YOUR ASSIGNMENT:
Each line of the data below from the one holding "pose proof (blen_nonneg a). pose" to the one holding "induction a as [|x a IH]; intros [|y b] [|z", inclusive, is to be reproduced exactly; no other line belongs in the answer.

RECORDS FOR THIS EXERCISE:
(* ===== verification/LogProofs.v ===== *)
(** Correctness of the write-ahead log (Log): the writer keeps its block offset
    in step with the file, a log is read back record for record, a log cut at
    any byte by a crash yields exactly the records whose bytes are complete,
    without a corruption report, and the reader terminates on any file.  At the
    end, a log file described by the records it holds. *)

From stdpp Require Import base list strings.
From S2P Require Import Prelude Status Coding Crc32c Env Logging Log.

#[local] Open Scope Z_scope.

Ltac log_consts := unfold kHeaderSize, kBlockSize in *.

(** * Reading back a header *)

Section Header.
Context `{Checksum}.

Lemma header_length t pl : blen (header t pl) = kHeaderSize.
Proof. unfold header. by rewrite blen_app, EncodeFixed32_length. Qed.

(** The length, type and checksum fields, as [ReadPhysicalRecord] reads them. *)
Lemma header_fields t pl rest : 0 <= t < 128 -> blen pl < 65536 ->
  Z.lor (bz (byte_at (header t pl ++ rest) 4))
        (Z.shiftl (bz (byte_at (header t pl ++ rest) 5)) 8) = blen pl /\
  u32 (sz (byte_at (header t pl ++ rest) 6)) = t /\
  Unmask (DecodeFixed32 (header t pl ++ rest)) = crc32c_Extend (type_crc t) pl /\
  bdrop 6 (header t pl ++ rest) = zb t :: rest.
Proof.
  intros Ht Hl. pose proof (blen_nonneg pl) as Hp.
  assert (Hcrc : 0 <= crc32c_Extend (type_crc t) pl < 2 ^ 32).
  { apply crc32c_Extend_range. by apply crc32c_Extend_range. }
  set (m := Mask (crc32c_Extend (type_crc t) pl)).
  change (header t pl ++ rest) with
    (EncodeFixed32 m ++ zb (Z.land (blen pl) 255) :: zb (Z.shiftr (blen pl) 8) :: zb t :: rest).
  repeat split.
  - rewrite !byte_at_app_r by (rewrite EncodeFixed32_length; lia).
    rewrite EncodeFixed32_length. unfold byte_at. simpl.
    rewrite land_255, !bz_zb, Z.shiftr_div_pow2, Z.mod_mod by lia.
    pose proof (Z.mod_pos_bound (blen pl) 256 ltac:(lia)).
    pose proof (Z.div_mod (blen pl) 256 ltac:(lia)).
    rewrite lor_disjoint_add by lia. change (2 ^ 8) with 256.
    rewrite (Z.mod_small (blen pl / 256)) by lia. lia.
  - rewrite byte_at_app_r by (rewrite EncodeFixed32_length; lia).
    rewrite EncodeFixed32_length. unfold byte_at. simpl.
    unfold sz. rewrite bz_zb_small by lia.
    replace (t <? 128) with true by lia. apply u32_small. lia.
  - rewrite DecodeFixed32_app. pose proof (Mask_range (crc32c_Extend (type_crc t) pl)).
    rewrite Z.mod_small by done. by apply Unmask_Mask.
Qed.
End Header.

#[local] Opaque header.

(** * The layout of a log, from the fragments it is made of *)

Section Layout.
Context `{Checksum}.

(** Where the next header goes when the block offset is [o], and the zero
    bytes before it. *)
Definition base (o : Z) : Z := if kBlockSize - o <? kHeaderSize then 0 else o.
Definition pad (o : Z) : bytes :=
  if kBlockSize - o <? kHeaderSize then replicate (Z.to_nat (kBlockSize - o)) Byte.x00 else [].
==
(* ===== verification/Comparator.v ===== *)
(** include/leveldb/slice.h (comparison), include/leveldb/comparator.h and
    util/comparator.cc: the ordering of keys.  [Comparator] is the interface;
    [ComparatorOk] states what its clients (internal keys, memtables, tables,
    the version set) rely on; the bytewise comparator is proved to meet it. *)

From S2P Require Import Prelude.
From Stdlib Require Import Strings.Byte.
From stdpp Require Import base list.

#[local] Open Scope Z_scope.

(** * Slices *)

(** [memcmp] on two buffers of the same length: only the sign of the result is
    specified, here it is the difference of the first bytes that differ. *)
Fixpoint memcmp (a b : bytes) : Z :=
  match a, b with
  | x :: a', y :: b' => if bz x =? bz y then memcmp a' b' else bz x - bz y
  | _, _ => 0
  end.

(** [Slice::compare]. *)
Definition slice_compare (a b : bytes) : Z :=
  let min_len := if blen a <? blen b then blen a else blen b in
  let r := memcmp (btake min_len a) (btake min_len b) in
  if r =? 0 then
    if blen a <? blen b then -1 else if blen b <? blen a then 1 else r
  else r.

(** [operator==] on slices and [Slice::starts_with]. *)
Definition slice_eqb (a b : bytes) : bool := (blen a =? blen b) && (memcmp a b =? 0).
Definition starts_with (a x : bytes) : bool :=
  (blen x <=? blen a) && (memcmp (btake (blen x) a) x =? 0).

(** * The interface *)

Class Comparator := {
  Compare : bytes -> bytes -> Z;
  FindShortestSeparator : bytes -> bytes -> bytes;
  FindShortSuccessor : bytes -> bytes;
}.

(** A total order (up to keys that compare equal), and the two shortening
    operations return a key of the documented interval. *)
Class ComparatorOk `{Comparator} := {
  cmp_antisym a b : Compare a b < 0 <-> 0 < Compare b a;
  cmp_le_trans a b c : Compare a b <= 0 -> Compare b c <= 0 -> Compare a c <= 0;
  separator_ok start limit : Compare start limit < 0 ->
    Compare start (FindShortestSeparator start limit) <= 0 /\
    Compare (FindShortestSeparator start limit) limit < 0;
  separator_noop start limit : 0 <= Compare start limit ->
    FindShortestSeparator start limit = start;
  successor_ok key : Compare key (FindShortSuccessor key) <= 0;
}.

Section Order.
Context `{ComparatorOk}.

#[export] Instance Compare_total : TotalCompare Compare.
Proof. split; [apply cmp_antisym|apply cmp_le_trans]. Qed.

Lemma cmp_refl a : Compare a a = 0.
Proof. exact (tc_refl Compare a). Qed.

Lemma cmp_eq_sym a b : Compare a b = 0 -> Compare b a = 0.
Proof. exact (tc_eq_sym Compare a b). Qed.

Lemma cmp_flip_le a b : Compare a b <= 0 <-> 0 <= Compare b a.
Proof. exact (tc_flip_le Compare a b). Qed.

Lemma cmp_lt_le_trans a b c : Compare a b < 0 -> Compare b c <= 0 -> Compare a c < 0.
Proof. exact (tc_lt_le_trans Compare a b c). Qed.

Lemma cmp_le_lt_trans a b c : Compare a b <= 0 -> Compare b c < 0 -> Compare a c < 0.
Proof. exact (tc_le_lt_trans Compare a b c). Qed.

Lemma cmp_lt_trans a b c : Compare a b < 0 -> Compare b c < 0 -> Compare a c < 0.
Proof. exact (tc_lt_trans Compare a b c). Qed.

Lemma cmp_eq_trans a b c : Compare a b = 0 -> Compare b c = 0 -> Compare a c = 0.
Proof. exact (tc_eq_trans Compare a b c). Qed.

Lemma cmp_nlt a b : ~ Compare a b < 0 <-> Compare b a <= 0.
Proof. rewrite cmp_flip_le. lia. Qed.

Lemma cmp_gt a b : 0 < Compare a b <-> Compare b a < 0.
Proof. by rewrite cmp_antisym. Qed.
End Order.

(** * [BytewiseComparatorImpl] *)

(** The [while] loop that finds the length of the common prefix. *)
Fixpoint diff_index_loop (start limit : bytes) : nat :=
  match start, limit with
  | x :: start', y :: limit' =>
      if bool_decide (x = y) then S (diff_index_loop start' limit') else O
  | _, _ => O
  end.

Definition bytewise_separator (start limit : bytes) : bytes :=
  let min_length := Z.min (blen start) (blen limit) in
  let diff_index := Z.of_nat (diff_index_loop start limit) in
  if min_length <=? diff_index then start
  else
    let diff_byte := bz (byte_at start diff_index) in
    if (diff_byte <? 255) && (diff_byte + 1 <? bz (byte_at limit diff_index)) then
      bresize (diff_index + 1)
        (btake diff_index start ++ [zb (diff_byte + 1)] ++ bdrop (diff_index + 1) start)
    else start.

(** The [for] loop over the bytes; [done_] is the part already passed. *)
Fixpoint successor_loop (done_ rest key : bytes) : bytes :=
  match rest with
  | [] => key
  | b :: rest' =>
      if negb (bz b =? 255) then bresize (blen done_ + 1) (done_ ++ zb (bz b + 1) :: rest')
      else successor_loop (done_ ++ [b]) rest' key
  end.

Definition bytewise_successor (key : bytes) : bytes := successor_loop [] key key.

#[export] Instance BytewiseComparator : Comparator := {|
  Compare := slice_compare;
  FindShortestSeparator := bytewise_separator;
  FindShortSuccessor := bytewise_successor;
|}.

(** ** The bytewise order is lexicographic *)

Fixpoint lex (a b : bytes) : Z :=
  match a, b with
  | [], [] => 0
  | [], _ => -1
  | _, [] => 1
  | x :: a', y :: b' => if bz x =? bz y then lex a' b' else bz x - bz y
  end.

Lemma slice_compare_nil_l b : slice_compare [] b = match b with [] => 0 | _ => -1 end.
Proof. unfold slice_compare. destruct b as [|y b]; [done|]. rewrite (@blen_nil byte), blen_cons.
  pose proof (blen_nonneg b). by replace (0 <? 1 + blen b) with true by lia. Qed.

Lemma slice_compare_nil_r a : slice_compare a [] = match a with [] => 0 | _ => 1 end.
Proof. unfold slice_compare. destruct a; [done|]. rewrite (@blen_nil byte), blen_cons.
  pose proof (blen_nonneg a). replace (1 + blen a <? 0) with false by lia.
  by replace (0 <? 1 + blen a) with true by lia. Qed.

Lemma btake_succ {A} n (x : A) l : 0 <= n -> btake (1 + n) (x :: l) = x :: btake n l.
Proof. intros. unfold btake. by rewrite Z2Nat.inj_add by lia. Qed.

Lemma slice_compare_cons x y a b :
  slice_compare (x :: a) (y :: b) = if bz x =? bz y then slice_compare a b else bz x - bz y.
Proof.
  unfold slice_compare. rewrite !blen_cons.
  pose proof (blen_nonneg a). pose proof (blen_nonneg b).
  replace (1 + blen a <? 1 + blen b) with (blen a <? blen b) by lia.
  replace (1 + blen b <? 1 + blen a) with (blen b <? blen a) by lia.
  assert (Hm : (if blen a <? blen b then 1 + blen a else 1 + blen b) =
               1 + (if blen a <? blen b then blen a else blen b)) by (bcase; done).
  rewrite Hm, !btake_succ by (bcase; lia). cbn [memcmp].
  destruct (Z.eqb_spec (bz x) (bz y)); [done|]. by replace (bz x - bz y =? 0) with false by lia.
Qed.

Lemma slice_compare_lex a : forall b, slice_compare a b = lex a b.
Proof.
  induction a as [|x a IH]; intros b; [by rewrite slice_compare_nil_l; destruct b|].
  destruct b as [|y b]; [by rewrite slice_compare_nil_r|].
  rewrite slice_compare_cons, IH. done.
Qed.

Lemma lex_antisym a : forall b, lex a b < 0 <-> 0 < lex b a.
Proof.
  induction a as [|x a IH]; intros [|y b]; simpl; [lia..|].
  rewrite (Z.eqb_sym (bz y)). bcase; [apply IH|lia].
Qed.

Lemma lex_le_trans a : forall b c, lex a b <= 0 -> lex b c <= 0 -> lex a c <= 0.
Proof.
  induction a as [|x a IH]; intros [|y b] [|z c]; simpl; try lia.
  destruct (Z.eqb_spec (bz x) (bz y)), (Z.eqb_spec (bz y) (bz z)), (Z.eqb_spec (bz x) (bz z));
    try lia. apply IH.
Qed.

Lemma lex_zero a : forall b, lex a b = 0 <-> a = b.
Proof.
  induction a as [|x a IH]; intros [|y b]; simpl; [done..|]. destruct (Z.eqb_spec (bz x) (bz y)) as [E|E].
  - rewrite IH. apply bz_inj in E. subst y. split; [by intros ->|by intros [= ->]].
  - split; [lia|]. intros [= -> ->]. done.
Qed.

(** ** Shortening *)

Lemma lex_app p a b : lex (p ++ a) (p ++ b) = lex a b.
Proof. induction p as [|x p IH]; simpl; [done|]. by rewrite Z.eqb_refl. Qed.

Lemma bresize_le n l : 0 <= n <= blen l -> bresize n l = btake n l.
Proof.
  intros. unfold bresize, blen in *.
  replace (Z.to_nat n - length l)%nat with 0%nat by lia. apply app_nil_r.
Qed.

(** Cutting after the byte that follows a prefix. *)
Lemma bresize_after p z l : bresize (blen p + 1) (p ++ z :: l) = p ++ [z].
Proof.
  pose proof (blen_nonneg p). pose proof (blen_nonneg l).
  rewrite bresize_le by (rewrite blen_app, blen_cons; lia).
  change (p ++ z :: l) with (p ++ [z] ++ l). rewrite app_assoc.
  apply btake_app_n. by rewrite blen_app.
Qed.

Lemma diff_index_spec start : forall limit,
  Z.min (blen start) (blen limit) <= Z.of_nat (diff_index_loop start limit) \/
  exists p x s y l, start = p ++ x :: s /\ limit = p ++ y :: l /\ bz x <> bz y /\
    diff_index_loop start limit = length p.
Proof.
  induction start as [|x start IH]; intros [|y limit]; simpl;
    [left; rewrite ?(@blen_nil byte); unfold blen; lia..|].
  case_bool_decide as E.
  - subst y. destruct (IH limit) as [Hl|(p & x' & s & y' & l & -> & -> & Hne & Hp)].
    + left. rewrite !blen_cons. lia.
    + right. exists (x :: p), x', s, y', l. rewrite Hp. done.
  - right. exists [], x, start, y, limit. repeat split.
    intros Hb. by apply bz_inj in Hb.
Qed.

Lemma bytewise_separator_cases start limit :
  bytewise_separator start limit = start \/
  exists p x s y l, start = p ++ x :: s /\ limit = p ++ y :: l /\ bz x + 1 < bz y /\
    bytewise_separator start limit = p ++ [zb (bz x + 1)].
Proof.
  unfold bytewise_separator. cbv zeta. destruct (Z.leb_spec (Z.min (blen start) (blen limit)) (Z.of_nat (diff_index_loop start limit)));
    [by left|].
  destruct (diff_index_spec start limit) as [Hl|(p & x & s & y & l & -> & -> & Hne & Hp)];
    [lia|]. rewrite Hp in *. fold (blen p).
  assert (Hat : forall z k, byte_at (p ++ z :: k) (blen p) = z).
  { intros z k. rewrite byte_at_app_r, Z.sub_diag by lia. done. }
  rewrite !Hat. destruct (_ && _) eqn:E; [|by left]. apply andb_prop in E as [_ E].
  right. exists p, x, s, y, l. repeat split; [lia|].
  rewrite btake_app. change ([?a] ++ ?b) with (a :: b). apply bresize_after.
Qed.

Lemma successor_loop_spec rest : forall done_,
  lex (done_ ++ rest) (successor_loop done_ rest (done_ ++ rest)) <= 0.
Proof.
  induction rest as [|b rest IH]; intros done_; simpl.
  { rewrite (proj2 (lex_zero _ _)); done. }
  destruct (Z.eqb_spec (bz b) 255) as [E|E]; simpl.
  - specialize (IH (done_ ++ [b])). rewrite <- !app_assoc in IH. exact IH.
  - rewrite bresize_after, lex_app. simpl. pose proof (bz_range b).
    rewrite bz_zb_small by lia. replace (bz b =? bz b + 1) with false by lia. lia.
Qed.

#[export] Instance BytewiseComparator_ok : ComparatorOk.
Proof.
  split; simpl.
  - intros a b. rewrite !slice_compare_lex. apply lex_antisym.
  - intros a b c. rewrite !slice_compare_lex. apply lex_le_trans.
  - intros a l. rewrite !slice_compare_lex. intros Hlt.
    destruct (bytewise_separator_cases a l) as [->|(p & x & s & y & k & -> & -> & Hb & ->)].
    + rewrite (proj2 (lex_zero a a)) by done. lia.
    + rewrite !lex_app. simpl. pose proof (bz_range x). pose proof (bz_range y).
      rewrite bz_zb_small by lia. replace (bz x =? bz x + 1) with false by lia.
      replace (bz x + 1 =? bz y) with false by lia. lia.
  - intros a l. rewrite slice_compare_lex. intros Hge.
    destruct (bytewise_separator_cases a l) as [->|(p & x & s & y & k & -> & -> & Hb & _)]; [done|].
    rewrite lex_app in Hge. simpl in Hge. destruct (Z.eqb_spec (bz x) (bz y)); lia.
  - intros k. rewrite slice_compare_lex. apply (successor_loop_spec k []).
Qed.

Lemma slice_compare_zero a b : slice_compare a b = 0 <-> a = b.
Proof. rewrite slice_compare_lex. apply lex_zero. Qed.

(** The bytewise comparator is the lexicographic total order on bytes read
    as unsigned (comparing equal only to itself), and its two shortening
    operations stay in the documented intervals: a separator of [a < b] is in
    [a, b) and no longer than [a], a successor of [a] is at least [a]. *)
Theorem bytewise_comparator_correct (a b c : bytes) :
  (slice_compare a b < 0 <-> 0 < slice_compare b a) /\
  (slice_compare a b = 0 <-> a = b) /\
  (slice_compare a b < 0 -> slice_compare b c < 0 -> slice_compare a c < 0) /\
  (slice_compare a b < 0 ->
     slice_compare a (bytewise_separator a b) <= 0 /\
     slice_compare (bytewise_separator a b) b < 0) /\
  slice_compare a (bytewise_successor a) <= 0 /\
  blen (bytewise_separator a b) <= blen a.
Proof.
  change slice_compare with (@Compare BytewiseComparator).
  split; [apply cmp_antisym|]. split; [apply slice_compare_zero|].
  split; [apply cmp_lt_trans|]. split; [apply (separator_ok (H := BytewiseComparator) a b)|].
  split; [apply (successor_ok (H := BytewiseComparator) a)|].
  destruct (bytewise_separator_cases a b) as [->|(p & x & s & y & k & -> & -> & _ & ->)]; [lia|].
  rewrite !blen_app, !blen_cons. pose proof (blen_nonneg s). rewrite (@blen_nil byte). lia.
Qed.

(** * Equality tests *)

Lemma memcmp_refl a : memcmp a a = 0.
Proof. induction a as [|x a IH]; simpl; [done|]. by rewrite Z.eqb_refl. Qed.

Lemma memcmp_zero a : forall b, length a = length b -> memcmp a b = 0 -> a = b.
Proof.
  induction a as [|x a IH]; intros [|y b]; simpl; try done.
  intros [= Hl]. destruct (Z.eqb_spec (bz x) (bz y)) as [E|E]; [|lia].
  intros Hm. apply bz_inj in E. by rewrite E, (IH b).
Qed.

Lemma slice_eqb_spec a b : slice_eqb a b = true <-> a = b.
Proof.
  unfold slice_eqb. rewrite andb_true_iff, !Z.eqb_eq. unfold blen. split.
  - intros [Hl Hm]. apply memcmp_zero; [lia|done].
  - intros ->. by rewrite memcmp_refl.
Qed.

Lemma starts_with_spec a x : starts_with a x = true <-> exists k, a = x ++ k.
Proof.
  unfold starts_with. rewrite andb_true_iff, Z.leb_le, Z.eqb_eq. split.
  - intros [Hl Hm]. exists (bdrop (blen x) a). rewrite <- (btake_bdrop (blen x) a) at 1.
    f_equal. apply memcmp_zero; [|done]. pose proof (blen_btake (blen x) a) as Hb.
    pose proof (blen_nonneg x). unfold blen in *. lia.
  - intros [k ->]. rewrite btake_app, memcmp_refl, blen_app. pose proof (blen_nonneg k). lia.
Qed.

ANSWER:
  pose proof (blen_nonneg a). pose proof (blen_nonneg b).
  replace (1 + blen a <? 1 + blen b) with (blen a <? blen b) by lia.
  replace (1 + blen b <? 1 + blen a) with (blen b <? blen a) by lia.
  assert (Hm : (if blen a <? blen b then 1 + blen a else 1 + blen b) =
               1 + (if blen a <? blen b then blen a else blen b)) by (bcase; done).
  rewrite Hm, !btake_succ by (bcase; lia). cbn [memcmp].
  destruct (Z.eqb_spec (bz x) (bz y)); [done|]. by replace (bz x - bz y =? 0) with false by lia.
Qed.

Lemma slice_compare_lex a : forall b, slice_compare a b = lex a b.
Proof.
  induction a as [|x a IH]; intros b; [by rewrite slice_compare_nil_l; destruct b|].
  destruct b as [|y b]; [by rewrite slice_compare_nil_r|].
  rewrite slice_compare_cons, IH. done.
Qed.

Lemma lex_antisym a : forall b, lex a b < 0 <-> 0 < lex b a.
Proof.
  induction a as [|x a IH]; intros [|y b]; simpl; [lia..|].
  rewrite (Z.eqb_sym (bz y)). bcase; [apply IH|lia].
Qed.

Lemma lex_le_trans a : forall b c, lex a b <= 0 -> lex b c <= 0 -> lex a c <= 0.
Proof.
  induction a as [|x a IH]; intros [|y b] [|z c]; simpl; try lia.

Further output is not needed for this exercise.